-Courage maître, nous y sommes presque!
Presque. Voilà bien un mot que Balbus ne supportait plus. Cela devait bien faire trois jours qu'ils
étaient
presque arrivés au col. Cette destination maudite semblait
toutefois toujours s'éloigner au dernier moment, repoussant le délicieux
instant où les caravaniers n'auraient plus à monter mais bien à descendre la
pente.
En attendant chacun de ses pieds
lui semblait aussi lourd que du plomb, et chaque pli du terrain révélait plus
loin un nouveau rempart de pierre à gravir, toujours plus haut.
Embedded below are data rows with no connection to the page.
(** ** The rules

    [raft_rule s votes fire i s' votes' out]: in state [s] with the votes [votes]
    counted, input [i] may lead to [s'] and [votes'] and send [out]; [fire] says
    whether a tick lets the running timer expire. *)
Inductive raft_rule (s : RaftState) (votes : gset N) (fire : bool) :
  RaftInput → RaftState → gset N → list Action → Prop :=
| rule_wait : fire = false → raft_rule s votes fire InTick s votes []
| rule_heartbeat : fire = true → role s = Leader → raft_rule s votes fire InTick s votes (broadcast s)
| rule_campaign s' out :
    fire = true → role s ≠ Leader →
    takes_office (candidate_of s) {[ rs_id s ]} (ask_vote (candidate_of s) <$> others s) s' out →
    raft_rule s votes fire InTick s' {[ rs_id s ]} out
| rule_vote_old request :
    (rv_term request < current_term s)%N →
    raft_rule s votes fire (InRequestVote request) s votes
      [SendRequestVoteResponse (rv_candidate_id request) (mkRVR (current_term s) false)]
| rule_vote_granted request s1 :
    (current_term s ≤ rv_term request)%N →
    s1 = (if bool_decide (rv_term request = current_term s) then s
          else follower_of (rv_term request) (leader_id s) s) →
    voted_for s1 = None ∨ voted_for s1 = Some (rv_candidate_id request) →
    as_recent (rv_last_log_term request) (rv_last_log_index request) (entries s) →
    raft_rule s votes fire (InRequestVote request) (with_vote (rv_candidate_id request) s1) votes
      [SendRequestVoteResponse (rv_candidate_id request) (mkRVR (rv_term request) true)]
| rule_vote_refused request s1 :
    (current_term s ≤ rv_term request)%N →
    s1 = (if bool_decide (rv_term request = current_term s) then s
          else follower_of (rv_term request) (leader_id s) s) →
    (∃ other, voted_for s1 = Some other ∧ other ≠ rv_candidate_id request) ∨
    ¬ as_recent (rv_last_log_term request) (rv_last_log_index request) (entries s) →
    raft_rule s votes fire (InRequestVote request) s1 votes
      [SendRequestVoteResponse (rv_candidate_id request) (mkRVR (rv_term request) false)]
| rule_count_ignored from response :
    role s ≠ Candidate ∨ (rvr_term response < current_term s)%N →
    raft_rule s votes fire (InRequestVoteResponse from response) s votes []
| rule_count_later from response :
    role s = Candidate → (current_term s < rvr_term response)%N →
    raft_rule s votes fire (InRequestVoteResponse from response)
      (follower_of (rvr_term response) (leader_id s) s) votes []
| rule_count from response votes' s' out :
    role s = Candidate → rvr_term response = current_term s →
    votes' = (if rvr_vote_granted response then votes ∪ {[ from ]} else votes) →
    takes_office s votes' [] s' out →
    raft_rule s votes fire (InRequestVoteResponse from response) s' votes' out
| rule_append_old request :
    (ae_term request < current_term s)%N →
    raft_rule s votes fire (InAppendEntries request) s votes
      [SendAppendEntriesResponse (ae_leader_id request) (mkAER (current_term s) false None)]
| rule_append_mismatch request :
    (current_term s ≤ ae_term request)%N →
    entry_term (entries s) (ae_prev_log_index request) ≠ ae_prev_log_term request →
    raft_rule s votes fire (InAppendEntries request)
      (follower_of (ae_term request) (Some (ae_leader_id request)) s) votes
      [SendAppendEntriesResponse (ae_leader_id request)
         (mkAER (ae_term request) false (Some (end_index (entries s))))]
| rule_append_accept request es s' applied :
    (current_term s ≤ ae_term request)%N →
    entry_term (entries s) (ae_prev_log_index request) = ae_prev_log_term request →
    es = take (N.to_nat (ae_prev_log_index request + 1)) (entries s) ++
         merge_entries (drop (N.to_nat (ae_prev_log_index request + 1)) (entries s)) (ae_entries request) →
    follower_commits (ae_leader_commit request)
      (with_entries es (follower_of (ae_term request) (Some (ae_leader_id request)) s)) s' applied →
    raft_rule s votes fire (InAppendEntries request) s' votes
      (applied ++ [SendAppendEntriesResponse (ae_leader_id request)
                     (mkAER (ae_term request) true (Some (end_index es)))])
| rule_reply_ignored from response :
    role s ≠ Leader → raft_rule s votes fire (InAppendEntriesResponse from response) s votes []
| rule_reply_later from response :
    role s = Leader → (current_term s < aer_term response)%N →
    raft_rule s votes fire (InAppendEntriesResponse from response)
      (follower_of (aer_term response) (leader_id s) s) votes []
| rule_reply_success from response next mtch s' out :
    role s = Leader → (aer_term response ≤ current_term s)%N → aer_success response = true →
    match aer_match_index response with
    | Some m => table_update from (λ _, m + 1)%N (next_index s) next ∧
                table_update from (λ _, m) (match_index s) mtch
    | None => next = next_index s ∧ mtch = match_index s
    end →
    leader_commits (with_tables next mtch s) s' out →
    raft_rule s votes fire (InAppendEntriesResponse from response) s' votes out
| rule_reply_failure from response next :
    role s = Leader → (aer_term response ≤ current_term s)%N → aer_success response = false →
    table_update from
      (λ ni, match aer_match_index response with
             | Some m => (m + 1)%N
             | None => if decide (ni ≤ 1)%N then ni else (ni - 1)%N
             end) (next_index s) next →
    raft_rule s votes fire (InAppendEntriesResponse from response)
      (with_tables next (match_index s) s) votes []
| rule_propose_refused command :
    role s ≠ Leader → raft_rule s votes fire (InPropose command) s votes []
| rule_propose command s1 s' applied :
    role s = Leader → s1 = with_entries (entries s ++ [mkEntry (current_term s) command]) s →
    leader_commits s1 s' applied →
    raft_rule s votes fire (InPropose command) s' votes (broadcast s1 ++ applied).

(** ** The program's helpers in this vocabulary *)

#[local] Transparent become_follower.

Lemma entry_term_at l i : term_at l i = entry_term (l_entries l) i.
Proof. rewrite term_at_lookup. unfold entry_term. by destruct (l_entries l !! _). Qed.

Lemma end_index_of l : last_index l = end_index (l_entries l).
Proof. unfold last_index, end_index, vec_len. lia. Qed.

Lemma end_term_of l : last_term l = end_term (l_entries l).
Proof.
  unfold last_term, end_term, entry_term, end_index. rewrite last_lookup, Nat2N.id.
  replace (pred (length (l_entries l))) with (length (l_entries l) - 1) by lia.
  by destruct (l_entries l !! _).
Qed.

Lemma majority_of s n : (majority_count s ≤ N.of_nat n)%N ↔ majority s n.
Proof.
  unfold majority_count, majority, vec_len. generalize (length (peers s)). intros k.
  pose proof (N.div_mod (N.of_nat k) 2 ltac:(lia)) as Hd.
  pose proof (N.mod_lt (N.of_nat k) 2 ltac:(lia)) as Hm.
  revert Hd Hm. generalize (N.of_nat k / 2)%N (N.of_nat k mod 2)%N. intros q r Hd Hm. split; lia.
Qed.

Lemma as_recent_of s request :
  candidate_up_to_date s request = true ↔
  as_recent (rv_last_log_term request) (rv_last_log_index request) (entries s).
Proof.
  unfold candidate_up_to_date, as_recent, entries. rewrite end_term_of, end_index_of.
  by rewrite orb_true_iff, andb_true_iff, !bool_decide_eq_true.
Qed.

Lemma follower_of_later t s : (current_term s < t)%N → become_follower t s = follower_of t (leader_id s) s.
Proof.
  intros Ht. unfold become_follower, follower_of. rewrite bool_decide_true by done.
  by rewrite bool_decide_false by lia.
Qed.

Lemma follower_of_leader t l s :
  (current_term s ≤ t)%N → set_leader_id (Some l) (become_follower t s) = follower_of t (Some l) s.
Proof.
  intros Ht. unfold become_follower, follower_of.
  destruct (decide (t = current_term s)) as [->|].
  - rewrite bool_decide_false by lia. by rewrite bool_decide_true.
  - rewrite bool_decide_true by lia. by rewrite bool_decide_false.
Qed.

Lemma meet_term_of t s :
  (current_term s ≤ t)%N →
  meet_term t s = if bool_decide (t = current_term s) then s else follower_of t (leader_id s) s.
Proof.
  intros Ht. unfold meet_term. destruct (decide (t = current_term s)) as [->|].
  - by rewrite bool_decide_false, bool_decide_true by lia.
  - rewrite bool_decide_true, bool_decide_false by lia. apply follower_of_later. lia.
Qed.

Lemma leader_of_become s : become_leader s = leader_of s.
Proof. unfold become_leader, leader_of, others, entries. by rewrite end_index_of. Qed.

Lemma table_lookup v p : snd <$> list_find (λ x : N * N, x.1 = p) v = (λ x, (p, x)) <$> table v !! p.
Proof.
  unfold table. induction v as [|[q x] v IH]; [done|]. simpl. case_decide as Hq; simpl.
  - subst. by rewrite lookup_insert_eq.
  - rewrite lookup_insert_ne by done. rewrite <-IH. by destruct (list_find _ v) as [[]|].
Qed.

Lemma omap_others s (f : N → option Action) :
  omap (λ p, if bool_decide (p = rs_id s) then None else f p) (peers s) = omap f (others s).
Proof.
  unfold others. induction (peers s) as [|p ps IH]; [done|]. cbn [omap list_omap]. rewrite IH, filter_cons.
  destruct (decide (p = rs_id s)) as [->|Hp].
  - rewrite bool_decide_true by done. by rewrite decide_False by auto.
  - rewrite bool_decide_false by done. by rewrite decide_True by done.
Qed.

Lemma ask_append_of s p : replicate_to_peer s p = ask_append s p <$> table (next_index s) !! p.
Proof.
  unfold replicate_to_peer. rewrite table_lookup. destruct (table (next_index s) !! p) as [ni|]; [|done].
  simpl. unfold ask_append, entries.
  replace (if bool_decide (0 < ni)%N then (ni - 1)%N else 0%N) with (ni - 1)%N by (case_bool_decide; lia).
  by rewrite entry_term_at, entries_from_drop.
Qed.

Lemma broadcast_of s : replicate_to_all_peers s = broadcast s.
Proof.
  unfold replicate_to_all_peers, broadcast. rewrite omap_others.
  induction (others s) as [|p ps IH]; [done|]. cbn [omap list_omap]. by rewrite IH, ask_append_of.
Qed.

Lemma ask_votes_of s : vote_requests s = ask_vote s <$> others s.
Proof.
  unfold vote_requests. rewrite omap_others. induction (others s) as [|p ps IH]; [done|].
  cbn [omap list_omap fmap list_fmap]. rewrite IH. f_equal. unfold ask_vote, entries.
  by rewrite <-end_term_of, <-end_index_of.
Qed.

Lemma takes_office_of s votes waiting :
  takes_office s votes waiting (v_state (count_votes s votes waiting).1) (count_votes s votes waiting).2 ∧
  v_votes (count_votes s votes waiting).1 = votes.
Proof.
  unfold count_votes, elected. case_bool_decide as Hm; simpl; (split; [|done]).
  - rewrite broadcast_of, leader_of_become. constructor. by apply majority_of.
  - constructor. by rewrite <-majority_of.
Qed.

Lemma applies_of s c : applies s c (applied_actions (rs_log s) (last_applied s + 1) c).
Proof.
  split; [apply applied_actions_sorted|]. intros a. split.
  - intros Ha. pose proof Ha as (i & Hi & _)%list_elem_of_bind.
    assert (∃ cmd, a = ApplyEntry i cmd) as [cmd ->].
    { unfold apply_action in Hi. repeat case_match; try (by apply not_elem_of_nil in Hi);
        apply list_elem_of_singleton in Hi; by eexists. }
    apply elem_of_applied_actions in Ha as (Hr & Hn & e & He & <-). rewrite log_get_lookup in He.
    exists i, e. split_and!; try done; lia.
  - intros (i & e & -> & Hn & Hi & He). apply elem_of_applied_actions. split_and!; [lia|lia|done|].
    exists e. by rewrite log_get_lookup.
Qed.

Lemma may_commit_of s i :
  (i ≤ last_index (rs_log s))%N → committable s i = true ↔ may_commit s i.
Proof.
  intros Hi. rewrite committable_true, entry_term_at. unfold may_commit, replication_count, entries.
  rewrite <-end_index_of, <-majority_of. unfold vec_len.
  replace (N.of_nat (1 + length (filter (λ p : N * N, (i ≤ p.2)%N) (match_index s))))
    with (1 + N.of_nat (length (filter (λ p : N * N, (i ≤ p.2)%N) (match_index s))))%N by lia.
  naive_solver.
Qed.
Et toujours
plus froid.
Comment en était-il arrivé ici?
Balbus se rappela avec douleur le confortable triniclium d'été de son oncle, ses vignes courant sur les tonnelles, le doux gloussement des bassins, le parfum des fleurs, les courbes agréables des servantes ... et l'horrible entretien qui l'avait jeté sur les routes de l'incertitude et, accessoirement, de ces abjectes montagnes.
Son cher parent, patriarche de la famille et sénateur de son état, l'avait doucement rappelé à ses devoirs. Il ne devait pas oublier que la famille passait avant tout, et que la déchéance de celle-ci engagerait tous ses membres. Que leurs ennemis guettaient le moindre de leur faux pas, et que ses petits plaisirs d'enfants devaient cesser pour qu'il rende enfin à sa
gens une partie des efforts qui lui avaient été consacrés.
Les périphrases moralisantes avaient rapidement fait place à du concret. Dans la famille on ne perdait jamais de vu ses objectifs. Ou plutôt l'unique objectif: l'argent.
Balbus devait donc être le fer de lance d'une nouvelle aventure du clan : ouvrir de nouvelles relations commerciales avec l'Orient, et tout particulièrement le grand empire sassanide.
Il était jeune, dispensable, et par dessus tout son lien parental était assez
distant avec son "oncle", qui n'en portait que le nom, pour qu'il ne
fut pas considéré au yeux de la loi comme un membre du clan sénatorial. La
seule chose qu'il fallait retenir ici était "aux yeux de la loi", la spéculation et l'activité commerciale étant jugé indigne des sénateurs, et donc
interdite. Il ne fallait même pas penser à envoyer un affranchi à sa place :
"Bien trop dangereux" avait assené son oncle. Il voulait garder le secret absolu sur cette affaire, tant les précédentes avaient misérablement échoué par la faute d'indiscrétions, toutes au profit des familles adverses.
Bref, lui avait le droit de d'ahaner sur les sentes rocailleuses et dans l'air sec et glacial de ces montagnes infernales. Pour tout dire jamais il n'avait vu avant de tels sommets. Les premiers jours il avait été plongé dans une admiration mâtiné de frayeur en découvrant ses remparts de granite, ses abîmes sans fond, ses torrents fougueux et ses pics acérés couronnés de neiges éternelles. Un tel paysage ne pouvait qu'être habité des dieux eux-mêmes.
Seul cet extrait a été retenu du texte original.